* **ASSIGNED TASK**: Reply with only a number, the count of lines in the listing that include the word "table".

* **INPUT MATERIAL**:
(** ** Currency columns *)

Lemma mapM_from_first_error {A B : Type} (f : nat -> A -> result B)
  (xs : list A) :
  forall (i0 i : nat) (x : A) (e : exn),
    nth_error xs i = Some x ->
    f (i0 + i)%nat x = inl e ->
    (forall j y, (j < i)%nat -> nth_error xs j = Some y ->
                 exists b, f (i0 + j)%nat y = inr b) ->
    mapM_from f i0 xs = inl e.
Proof.
  induction xs as [|a xs IH]; intros i0 i x e Hnth Hf Hbefore.
  - destruct i; discriminate.
  - destruct i as [|i]; simpl in *.
    + injection Hnth as ->. rewrite Nat.add_0_r in Hf. now rewrite Hf.
    + destruct (Hbefore 0%nat a (Nat.lt_0_succ i) eq_refl) as (b & Hb).
      rewrite Nat.add_0_r in Hb. rewrite Hb. simpl.
      rewrite (IH (S i0) i x e); [reflexivity|exact Hnth| |].
      * now rewrite Nat.add_succ_comm.
      * intros j y Hj Hy.
        destruct (Hbefore (S j) y) as (c & Hc); [lia|exact Hy|].
        exists c. now rewrite Nat.add_succ_comm.
Qed.

Lemma to_numeric_first_error (numeric_of_str : string -> option (option Q))
  (vals : list (option string)) (i : nat) (v : string) :
  nth_error vals i = Some (Some v) ->
  numeric_of_str v = None ->
  (forall j w, (j < i)%nat -> nth_error vals j = Some (Some w) ->
               numeric_of_str w <> None) ->
  to_numeric numeric_of_str vals = inl (unable_to_parse v i).
Proof.
  intros Hnth Hv Hbefore. unfold to_numeric.
  apply (mapM_from_first_error _ vals 0 i (Some v)); [exact Hnth| |].
  - simpl. now rewrite Hv.
  - intros j [w|] Hj Hy; simpl; [|now eexists].
    specialize (Hbefore j w Hj Hy).
    destruct (numeric_of_str w); [now eexists|congruence].
Qed.


Lemma startswith_app (p s : string) : startswith p (p ++ s) = true.
Proof.
  induction p as [|a p IH]; simpl; [reflexivity|].
  now rewrite Ascii.eqb_refl, IH.
Qed.

Lemma contains_startswith (needle hay : string) :
  startswith needle hay = true -> contains needle hay = true.
Proof. intros H. destruct hay; simpl; now rewrite H. Qed.

Lemma contains_app (needle a b : string) :
  contains needle (a ++ needle ++ b) = true.
Proof.
  induction a as [|c a IH]; simpl.
  - apply contains_startswith, startswith_app.
  - rewrite IH. apply orb_true_r.
Qed.

(** ** The labels of the bins *)

Lemma string_app_assoc (a b c : string) :
  ((a ++ b) ++ c = a ++ b ++ c)%string.
Proof. induction a as [|x a IH]; simpl; [reflexivity|now rewrite IH]. Qed.

Lemma format_space_comma_0f_eq (x : Q) :
  format_space_comma_0f x = (sign_space x ++ format_comma_0f x)%string.
Proof.
  unfold format_space_comma_0f, format_comma_0f, sign_space.
  now destruct (Qle_bool 0 x).
Qed.

Lemma labelled_from_keys (edges : list Q) (freqs : list nat) :
  forall (idx : nat) (acc : dict nat) (k : string),
    In k (keys (labelled_from edges idx freqs acc))
    <-> In k (keys acc)
        \/ exists j, (j < length freqs)%nat
                     /\ k = bin_label edges (idx + j).
Proof.
  induction freqs as [|c freqs IH]; intros idx acc k; simpl.
  - split; [now left|]. intros [H|(j & Hj & _)]; [exact H|lia].
  - rewrite IH, keys_dict_set. split.
    + intros [[->|H]|(j & Hj & ->)].
      * right. exists 0%nat. split; [lia|]. now rewrite Nat.add_0_r.
      * now left.
      * right. exists (S j). split; [lia|]. now rewrite Nat.add_succ_r.
    + intros [H|(j & Hj & ->)]; [now left; right|].
      destruct j as [|j].
      * left; left. now rewrite Nat.add_0_r.
      * right. exists j. split; [lia|]. now rewrite Nat.add_succ_r.
Qed.

Lemma histogram_counts_length (data : list Q) (n : nat) :
  length (fst (histogram data n)) = n.
Proof.
  unfold histogram. destruct (outer_edges data) as [lo hi]. simpl.
  unfold bincount. now rewrite length_map, length_seq.
Qed.

Lemma divide_by_sum_labels (rs : list (cell * Q)) :
  map fst (divide_by_sum rs) = map fst rs.
Proof. unfold divide_by_sum. rewrite map_map. reflexivity. Qed.

(** The labels of a binned table: no label for the row of missing values,
    then the keys of the dictionary of bins. *)
Lemma frequency_bins_labels (_df : DataFrame) (col : string)
  (normalize : bool) (vals : list (option Q)) :
  getitem _df col = inr (Numeric vals) ->
  exists t,
    _generate_frequency_bins _df col normalize = inr t
    /\ map fst (rows t)
       = NaN :: map Str
                  (keys (labelled_from
                           (snd (histogram (present_values vals) nbins)) 0
                           (fst (histogram (present_values vals) nbins)) [])).
Proof.
  intros Hget. unfold _generate_frequency_bins. rewrite Hget. simpl.
  fold (present_values vals).
  destruct (histogram (present_values vals) nbins) as [freqs edges].
  eexists. split; [reflexivity|]. simpl.
  destruct normalize; rewrite ?divide_by_sum_labels; simpl;
    unfold keys; now rewrite !map_map.
Qed.

(** C7, as the code has it.  The labels of a binned table are the labels of
    the ten bins, and the label of a bin is
    ["{lower: ,.0f} to <{upper: ,.0f}"]: each edge without decimals and with
    a comma between thousands, as the specification formats it, but with a
    space before an edge that is not negative. *)
Theorem C7_bin_labels_fill_the_sign_position
  (_df : DataFrame) (col : string) (normalize : bool)
  (vals : list (option Q)) :
  getitem _df col = inr (Numeric vals) ->
  let edges := snd (histogram (present_values vals) nbins) in
  exists t,
    _generate_frequency_bins _df col normalize = inr t
    /\ (forall label,
          In (Str label) (map fst (rows t))
          <-> exists idx, (idx < nbins)%nat /\ label = bin_label edges idx)
    /\ (forall idx,
          bin_label edges idx
          = (sign_space (nth idx edges 0)
             ++ format_comma_0f (nth idx edges 0) ++ " to <"
             ++ sign_space (nth (S idx) edges 0)
             ++ format_comma_0f (nth (S idx) edges 0))%string).
Proof.
  intros Hget edges.
  destruct (frequency_bins_labels _df col normalize vals Hget)
    as (t & Ht & Hlabels).
  exists t. split; [exact Ht|]. split.
  - intros label. rewrite Hlabels. simpl.
    rewrite in_map_iff. split.
    + intros [H|(k & [= ->] & Hk)]; [discriminate|].
      apply labelled_from_keys in Hk. destruct Hk as [[]|(j & Hj & ->)].
      rewrite histogram_counts_length in Hj. now exists j.
    + intros (idx & Hidx & ->). right. exists (bin_label edges idx).
      split; [reflexivity|].
      apply labelled_from_keys. right. exists idx.
      now rewrite histogram_counts_length.
  - intros idx. unfold bin_label.
    now rewrite !format_space_comma_0f_eq, !string_app_assoc.
Qed.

* **SOLUTION FOR THIS PROBLEM**: 2